Thanks Wes, and good afternoon, ladies and gentlemen. My comments begin on slide five and they will summarize fourth quarter and 2007 results, as well as 2008 guidance. The highlights for the quarter and for the year were sales growth, margin expansion both in dollars and in rate, earnings per share growth and record cash performance. As a result of our very strong performance, we exceeded our guidance for sales, EPS, cash from operations and free cash flow.

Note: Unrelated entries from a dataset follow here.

(** [send] is the outcome of [p.send] for a message; the loop stops at the first
    error.  The result lists the messages that were sent. *)
Fixpoint send_batch (send : Msg -> option error) (after : Chain) (batch : list (Z * bytes))
    : result (list Msg * option error) :=
  match batch with
  | [] => Ok ([], None)
  | (height, raw) :: rest =>
      more ← (if (length rest =? 0)%nat
              then next ← BlockAt after (height + 1); Ok (bool_decide (is_Some next))
              else Ok false);
      let m := block_msg raw height more in
      match send m with
      | Some e => Ok ([], Some e)
      | None => '(sent, err) ← send_batch send after rest; Ok (m :: sent, err)
      end
  end.

(** *** The handshake *)
Definition hello_msg (n : Node) (magic height : Z) (nonce : bytes) : Msg :=
  mkMsg (bs "hello") protocolVersion magic height [] 0 [] [] (n_listen n) (n_nodeID n) nonce false.
Definition addr_msg (addrs : list bytes) : Msg := mkMsg (bs "addr") 0 0 0 [] 0 [] addrs [] [] [] false.

(** What the environment contributes to [handleConn]: the connection, the random
    nonce, the clock, the outcome of the two [SetDeadline] calls, and what [readMsg]
    returns first. *)
Record connection := mkConnection {
  cn_conn : Z; cn_remoteAddr : bytes; cn_localNonce : bytes; cn_now : Z; cn_deadline : bool;
  cn_clearDeadline : bool; cn_hello : result Msg }.

(** [handleConn] up to and including [registerPeer].  The result is the registered
    peer and its hello, if the handshake succeeds; on every other exit the deferred
    [releaseHandshake] runs.  The last component is the duplicate connection that
    was closed. *)
Definition handshake (send : Msg -> option error) (n : Node) (c : Chain)
    (reservation : handshakeReservation) (cn : connection)
    : Node * option (peer * Msg) * option Z :=
  let leave n := ((releaseHandshakeLocked n reservation).1, None, None) in
  let addr := cn_remoteAddr cn in
  if negb (cn_deadline cn) then leave n else
  match send (hello_msg n (NetMagic (c_params c)) (Tip c).2 (cn_localNonce cn)) with
  | Some _ => leave n
  | None =>
      match cn_hello cn with
      | Err _ => leave n
      | Ok hello =>
          if negb (bool_decide (m_Type hello = bs "hello"))
             || negb (m_Magic hello =? NetMagic (c_params c)) then leave n else
          let advertised := if m_Height hello >? 0 then m_Height hello else 0 in
          let dialable := default [] (dialablePeerEndpoint addr (m_Listen hello)) in
          if bool_decide (normalizeHandshakeID (m_NodeID hello) = Some (n_nodeID n)) then
            leave (suppressSelfTargets n [hr_target reservation; dialable])
          else
          let key := peerIdentity (m_NodeID hello) addr dialable in
          let p := mkPeer (cn_conn cn) key
                     (connectionTieKey (n_nodeID n) (cn_localNonce cn) (m_NodeID hello) (m_Nonce hello))
                     (remoteIPFromAddr addr) false (cn_now cn) advertised in
          if negb (cn_clearDeadline cn) then leave n else
          let '(n, ok, closed) := registerPeer n reservation key dialable p in
          if negb ok then leave n else
          (n, Some (set_outbound p (negb (is_empty (hr_target reservation))), hello), closed)
      end
  end.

For 2007, we have improved by every measure. Sales were up 6%, segment operating margin is up 40 basis points to 9.7%, total operating margin rate is up a 120 basis points to 9.4%. Cash from operations reached a record $2.9 billion even after the $200 million of discretionary pre-funding of our pension plan in the fourth quarter. And free cash flow topped $2 billion, a record for the Company and an impressive of 116% conversion of net income.

Now moving to slide six, the businesses combined for a 10% increase and sales for the quarter, and a 6% increase for the year. All four businesses post a higher fourth quarter sales. Information and services rose 11%, ships increased 19% and electronics rose 8%. For the year, electronic and services is 11%, ships is up 9% and electronics is up 6%. These increases were more than offset by the – these increases more than offset the 3% year-over-year sales decline for aerospace.

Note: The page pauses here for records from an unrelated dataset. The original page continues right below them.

Lemma countm_delete m k x : m !! k = Some x ->
  (countm (delete k m) + (if f x then 1 else 0) = countm m)%nat.
Proof.
  intros Hk. unfold countm. rewrite map_filter_delete, map_size_delete.
  destruct (f x) eqn:Ef.
  - assert (Hl : filter (fun e => f e.2 = true) m !! k = Some x)
      by (apply map_lookup_filter_Some; done).
    rewrite Hl. assert (size (filter (fun e => f e.2 = true) m) <> 0%nat); [|lia].
    intros Hz%map_size_empty_inv. rewrite Hz in Hl. by rewrite lookup_empty in Hl.
  - assert (Hl : filter (fun e => f e.2 = true) m !! k = None).
    { apply map_lookup_filter_None. right. intros y Hy. simplify_eq. cbn. congruence. }
    rewrite Hl. cbn. lia.
Qed.

Lemma countm_delete_le m k : (countm (delete k m) <= countm m)%nat.
Proof.
  destruct (m !! k) as [x|] eqn:Ek; [|by rewrite delete_id].
  rewrite <- (countm_delete m k x Ek). lia.
Qed.

Lemma countm_insert m k x : (countm (<[k := x]> m) <= countm m + (if f x then 1 else 0))%nat.
Proof.
  rewrite <- insert_delete_eq. pose proof (countm_delete_le m k).
  set (m' := delete k m) in *. assert (Hm' : m' !! k = None) by apply lookup_delete_eq.
  pose proof (countm_delete (<[k := x]> m') k x (lookup_insert_eq _ _ _)) as Hd.
  rewrite delete_insert_id in Hd by done. lia.
Qed.
End counting.

Lemma size_insert_le {K A} `{Countable K} (m : gmap K A) k x : (size (<[k := x]> m) <= S (size m))%nat.
Proof. rewrite map_size_insert. destruct (m !! k); cbn; lia. Qed.

Lemma size_delete_eq {K A} `{Countable K} (m : gmap K A) k x :
  m !! k = Some x -> S (size (delete k m)) = size m.
Proof.
  intros Hk. rewrite map_size_delete, Hk. cbn.
  assert (size m <> 0%nat); [|lia]. intros Hz%map_size_empty_inv. subst m.
  by rewrite lookup_empty in Hk.
Qed.

(** ** The invariant *)
Record node_inv (n : Node) : Prop := {
  ni_slots : slots n <= maxPeers;
  ni_outbound : count_pending outbound_pending n <= maxPendingOutbound;
  ni_inbound : count_pending inbound_pending n <= maxPendingInbound;
  ni_reserved : inbound_peers n + count_pending inbound_pending n <= maxPeers - reservedOutboundSlots;
  ni_per_ip : forall ip, count_pending (pending_from ip) n <= maxPendingInboundPerIP;
  ni_known : [] ∉ n_known n;
  ni_token : forall t r, n_pending n !! t = Some r -> hr_token r = t /\ 0 < t <= n_nextToken n;
  ni_dialing : forall t r, n_pending n !! t = Some r -> hr_target r <> [] ->
    n_dialing n !! hr_target r = Some t;
  ni_next : 0 <= n_nextToken n;
}.

(** The parts an operation on the targets leaves alone. *)
Record same_tables (n n' : Node) : Prop := {
  sm_peers : n_peers n' = n_peers n;
  sm_pending : n_pending n' = n_pending n;
  sm_dialing : n_dialing n' = n_dialing n;
  sm_token : n_nextToken n' = n_nextToken n;
  sm_known : n_known n' ⊆ n_known n;
  sm_suppressed : n_suppressed n' = n_suppressed n;
}.

#[global] Instance same_tables_refl : Reflexive same_tables.
Proof. intros n. split; done. Qed.
#[global] Instance same_tables_trans : Transitive same_tables.
Proof. intros n1 n2 n3 [] []. split; try congruence. set_solver. Qed.

Lemma node_inv_same n n' : same_tables n n' -> node_inv n -> node_inv n'.
Proof.
  intros [Hp Hq Hd Ht Hk _] [].
  split; unfold slots, inbound_peers, count_pending in *; rewrite ?Hp, ?Hq, ?Hd, ?Ht; auto.
Qed.

(** ** Reservations *)
Lemma reserve_counts n target ip n' r : reserveHandshakeLocked n target ip = (n', r) ->
  slots n' <= slots n + 1 /\ inbound_peers n' = inbound_peers n /\
  (forall f, count_pending f n' <= count_pending f n + (if f r then 1 else 0)) /\
  r = mkReservation (u64 (n_nextToken n + 1)) target ip.
Proof.
  intros [= <- <-]. unfold slots, inbound_peers, count_pending. cbn [n_peers n_pending set_pending].
  split_and!; try done.
  - pose proof (size_insert_le (n_pending n) (u64 (n_nextToken n + 1))
      (mkReservation (u64 (n_nextToken n + 1)) target ip)). lia.
  - intros f. pose proof (countm_insert f (n_pending n) (u64 (n_nextToken n + 1))
      (mkReservation (u64 (n_nextToken n + 1)) target ip)) as Hc. unfold countm in Hc.
    destruct (f _); lia.
Qed.

(** The part of the invariant about tokens and dial targets. *)
Lemma reserve_tokens n target ip n' r : node_inv n -> n_nextToken n + 1 < two64 ->
  (target <> [] -> n_dialing n !! target = None) ->
  reserveHandshakeLocked n target ip = (n', r) ->
  (forall t r, n_pending n' !! t = Some r -> hr_token r = t /\ 0 < t <= n_nextToken n') /\
  (forall t r, n_pending n' !! t = Some r -> hr_target r <> [] ->
     n_dialing n' !! hr_target r = Some t) /\
  n_nextToken n' = n_nextToken n + 1.
Proof.
  intros Hn Hbig Hfree [= <- <-]. cbn [n_pending n_dialing n_nextToken set_pending].
  pose proof (ni_next _ Hn). rewrite u64_small by (unfold in_u64; lia).
  split_and!; [| |done].
  - intros t r [[<- <-]|[Hne Hr]]%lookup_insert_Some; [cbn; lia|].
    destruct (ni_token _ Hn t r Hr). lia.
  - intros t r [[<- <-]|[Hne Hr]]%lookup_insert_Some Htg.
    + cbn in *. destruct target; [done|]. cbn. by rewrite lookup_insert_eq.
    + pose proof (ni_dialing _ Hn t r Hr Htg) as Hd. destruct (is_empty target) eqn:Ee; [done|].
      rewrite lookup_insert_ne; [done|]. intros Heq.
      rewrite <- Heq, Hfree in Hd by by destruct target. done.
Qed.

Lemma release_spec n r n' : releaseHandshakeLocked n r = (n', true) ->
  n_pending n !! hr_token r = Some r /\ n_peers n' = n_peers n /\ n_known n' = n_known n /\
  n_suppressed n' = n_suppressed n /\ n_nextToken n' = n_nextToken n /\
  n_pending n' = delete (hr_token r) (n_pending n).
Proof.
  unfold releaseHandshakeLocked. destruct (bool_decide_reflect (n_pending n !! hr_token r = Some r));
    [|done]. intros [= <-]. done.
Qed.

Lemma release_counts n r n' : releaseHandshakeLocked n r = (n', true) ->
  slots n' + 1 = slots n /\ inbound_peers n' = inbound_peers n /\
  (forall f, count_pending f n' + (if f r then 1 else 0) = count_pending f n).
Proof.
  intros (Hr & Hp & _ & _ & _ & Hq)%release_spec. unfold slots, inbound_peers, count_pending.
  rewrite Hp, Hq. split_and!; [|done|].
  - pose proof (size_delete_eq _ _ _ Hr). lia.
  - intros f. pose proof (countm_delete f (n_pending n) _ _ Hr) as Hc. unfold countm in Hc.
    destruct (f r); lia.
Qed.

Lemma release_inv n r : node_inv n -> node_inv (releaseHandshakeLocked n r).1.
Proof.
  intros Hn. destruct (releaseHandshakeLocked n r) as [n' [|]] eqn:E; cbn [fst].
  - destruct (release_counts _ _ _ E) as (Hs & Hi & Hc).
    destruct (release_spec _ _ _ E) as (Hr & Hp & Hk & _ & Ht & Hq). destruct Hn.
    split; rewrite ?Hk, ?Ht, ?Hi, ?Hq; try lia; try done.
    + pose proof (Hc outbound_pending). destruct (outbound_pending r); lia.
    + pose proof (Hc inbound_pending). destruct (inbound_pending r); lia.
    + pose proof (Hc inbound_pending). destruct (inbound_pending r); lia.
    + intros ip. pose proof (Hc (pending_from ip)). specialize (ni_per_ip0 ip).
      destruct (pending_from ip r); lia.
    + intros t r' [_ Hr']%lookup_delete_Some. by apply ni_token0.
    + intros t r' [Hne Hr']%lookup_delete_Some Htg.
      pose proof (ni_dialing0 _ _ Hr' Htg) as Hd.
      unfold releaseHandshakeLocked in E. rewrite bool_decide_eq_true_2 in E by done.
      injection E as <-. cbn [n_dialing set_pending].
      destruct (negb (is_empty (hr_target r)) && _); [|done].
      rewrite lookup_delete_ne; [done|]. intros Heq. rewrite <- Heq in Hd.
      assert (hr_target r <> []) as Hr0 by congruence.
      pose proof (ni_dialing0 _ _ Hr Hr0). congruence.
  - unfold releaseHandshakeLocked in E. case_bool_decide; [done|]. by injection E as <-.
Qed.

The trends driving the fourth quarter and full year sales are consistent with the results for the first three quarters. For information and services, the drivers are, the large state and local programs we won in 2006, the Essex acquisition, new program wins, an additional revenue from existing intelligence programs, and then the Nevada test site programs.

We had a small increase in Aerospace this quarter, due to higher volumes for restricted and several space programs. This was more than offset by the expected downturn in integrated systems revenues, as large programs like the E-2D Advanced Hawkeye, the F-35 and the EA-18 Growler transition from development to production. Our electronics business continues to see a strong demand for electro optical and infrared countermeasure products, including the inaugural DIRCM contract with the marines.

Electronics is also seeing growth in communications in ISR, along with additional volume for restricted business. Higher sales for ships reflects the recovery from hurricane Katrina. Ramp up on LPD and LHA programs, the inclusion of revenue from AMSEC and higher volume for Coast Guard, aircraft carrier and submarine programs. Moving on to slide seven, segment operating margin rose 15% for the quarter and 11% for the year, and for both periods margin rate expanded by 40 basis points.

All four businesses post a double digit operating margin increases in the fourth quarter. And for the year, operating margin is up 37% for ships, 8% for our electronics, 75 for aerospace, and 3% for information services. Looking at the fourth quarter and full year trends, aerospace electronics and ships operating margin rates are generally in line with what we discussed, as our fourth quarter expectations in our last quarterly earnings call.

Aerospace operating margin is 100 basis points higher than the fourth quarter of 2006 at 9.7%. For the year, aerospace operating margin rate expanded 60 basis – 90 basis points to 10.4%. These increases are primarily driven by improved results and innovative systems. Electronics margin rate for the fourth quarter expanded 85 basis points to 12.1%, and for the year expanded 25 basis points. For the year, information services came at 8% in line with guidance, but the fourth quarter operating margin and rate are lower than I expected.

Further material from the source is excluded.